## Problem details
Reproduce exactly, from the data that follows, the line with "Lemma end_Encode_at v", the line with "Section relay.", and every line that lies between them.

(Collected data)
+===+

(* ===== verification/InteropSpec.v ===== *)
(** * interop: what the services do to a call

    The loops over a channel as functions of what arrives, and each handler run
    on everything its caller sends, up to the end of the stream and before it. *)
From S2P Require Import Prelude GoRuntime FrameCodec RespondMux Rpc RpcSpec.
From S2P Require Import Interop.

(** One statement of a handler, by what it does. *)
Tactic Notation "step" tactic3(t) := erewrite bind_ret by t; cbv iota beta.

(** The channel of a call that continues: what was written, what has arrived and
    how it ends, and whether it was closed for writing. *)
Definition calling (w : list (list byte)) (d : list byte) (e : error) (shut : bool) : stream_end :=
  mkStream (mkEnd (mkReader d e) (mkWriter w []) 0) shut.

(** The same before the first [CloseWrite], nothing having arrived. *)
Abbreviation waiting w := (calling w [] io_Pending false).

Section spec.
Context {V T : Type} `{CodecLaws V T} `{Variables V T}.

(** A value the services can pass on: encodable, and decoded into an [any]
    variable as it was. *)
Definition carried (v : any V) : Prop :=
  sendable v ∧ ∀ b, codec_Encode v = Ok b → codec_Decode (TVar var_any) b = Ok v.

Lemma carried_val v : fits var_any v → sendable (Val v) → carried (Val v).
Proof using All. intros Hf Hs. split; [done|]. intros b Hb. by eapply law_val. Qed.

Lemma carried_all vs : Forall carried vs → ∃ bs, Forall2 encodes vs bs.
Proof using All.
  induction 1 as [|v vs [[b Hb] _] _ [bs IH]]; [by exists []|]. exists (b :: bs). by constructor.
Qed.

(** ** A channel end with frames to come *)

(** [ins] are the frames still to be read before [e], [out] what was written. *)
Definition at_end (ins : list (list byte)) (e : error) (out : list (list byte)) (n : nat) : chan_end :=
  mkEnd (mkReader (mjoin (frame <$> ins)) e) (mkWriter out []) n.

Lemma end_Decode_next {A} (dec : list byte → result A) b ins e out n :
  len b < 2 ^ 32 → end_Decode dec (at_end (b :: ins) e out n) = (Ret (dec b), at_end ins e out n).
Proof using. intros Hb. unfold at_end. cbn [fmap list_fmap mjoin list_join]. by apply end_Decode_eq. Qed.

Lemma end_Decode_end {A} (dec : list byte → result A) out n :
  end_Decode dec (at_end [] io_EOF out n) = (Ret (Err io_EOF), at_end [] io_EOF out n) ∧
  end_Decode dec (at_end [] io_Pending out n) = (Block, at_end [] io_Pending out n).
Proof using. done. Qed.

Lemma end_Encode_at v b ins e out n :
  encodes v b → end_Encode v (at_end ins e out n) = (Ret None, at_end ins e (out ++ [frame b]) n).
Proof using.
  intros [Hv _]. unfold end_Encode, at_end. cbn [ce_out ce_in ce_closes].
  by rewrite (frameEncoder_Encode_eq _ _ _ Hv).
Qed.

(** ** The loops *)

Section relay.
Context {S : Type} (recv : M S (result (any V))) (send : any V → M S (option error)).
(** A state with frames to come, having sent some; the error at the end. *)
Context (st : list (list byte) → list (list byte) → S) (e : error).
Hypothesis Hrecv : ∀ v b ins outs, carried v → encodes v b →
  recv (st (b :: ins) outs) = (Ret (Ok v), st ins outs).
Hypothesis Hstop : ∀ outs, recv (st [] outs) = (Ret (Err e), st [] outs).
Hypothesis Hsend : ∀ v b ins outs, encodes v b →
  send v (st ins outs) = (Ret None, st ins (outs ++ [frame b])).

(** Every value is passed on, in order. *)
Lemma relay_eq fuel vs bs outs :
  Forall carried vs → Forall2 encodes vs bs → (length vs < fuel)%nat →
  relay fuel recv send (st bs outs) = (Ret tt, st [] (outs ++ (frame <$> bs))).
Proof using Hrecv Hstop Hsend.
  intros Hc Hb. revert fuel outs Hc. induction Hb as [|v b vs bs Hv Hb IH]; intros [|fuel] outs Hc Hf;
    cbn [length] in Hf; try lia; cbn [relay].
  - step (apply Hstop). by rewrite app_nil_r.
  - apply Forall_cons in Hc as [Hc Hcs]. step (by apply Hrecv).
    step (by apply Hsend). rewrite IH by (done || lia).
    cbn. by rewrite <- app_assoc.
Qed.
End relay.

Section copying.
Context {S : Type} (read : nat → M S (result (list byte))) (write : list byte → M S (option error)).
Context (st : list byte → list (list byte) → S) (e : error).
Hypothesis Hread : ∀ n x d outs,
  read n (st (x :: d) outs) = (Ret (Ok (take n (x :: d))), st (drop n (x :: d)) outs).
Hypothesis Hstop : ∀ n outs, read n (st [] outs) = (Ret (Err e), st [] outs).
Hypothesis Hwrite : ∀ p d outs, write p (st d outs) = (Ret None, st d (outs ++ [p])).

+===+

## Written response
Lemma end_Encode_at v b ins e out n :
  encodes v b → end_Encode v (at_end ins e out n) = (Ret None, at_end ins e (out ++ [frame b]) n).
Proof using.
  intros [Hv _]. unfold end_Encode, at_end. cbn [ce_out ce_in ce_closes].
  by rewrite (frameEncoder_Encode_eq _ _ _ Hv).
Qed.

(** ** The loops *)

Section relay.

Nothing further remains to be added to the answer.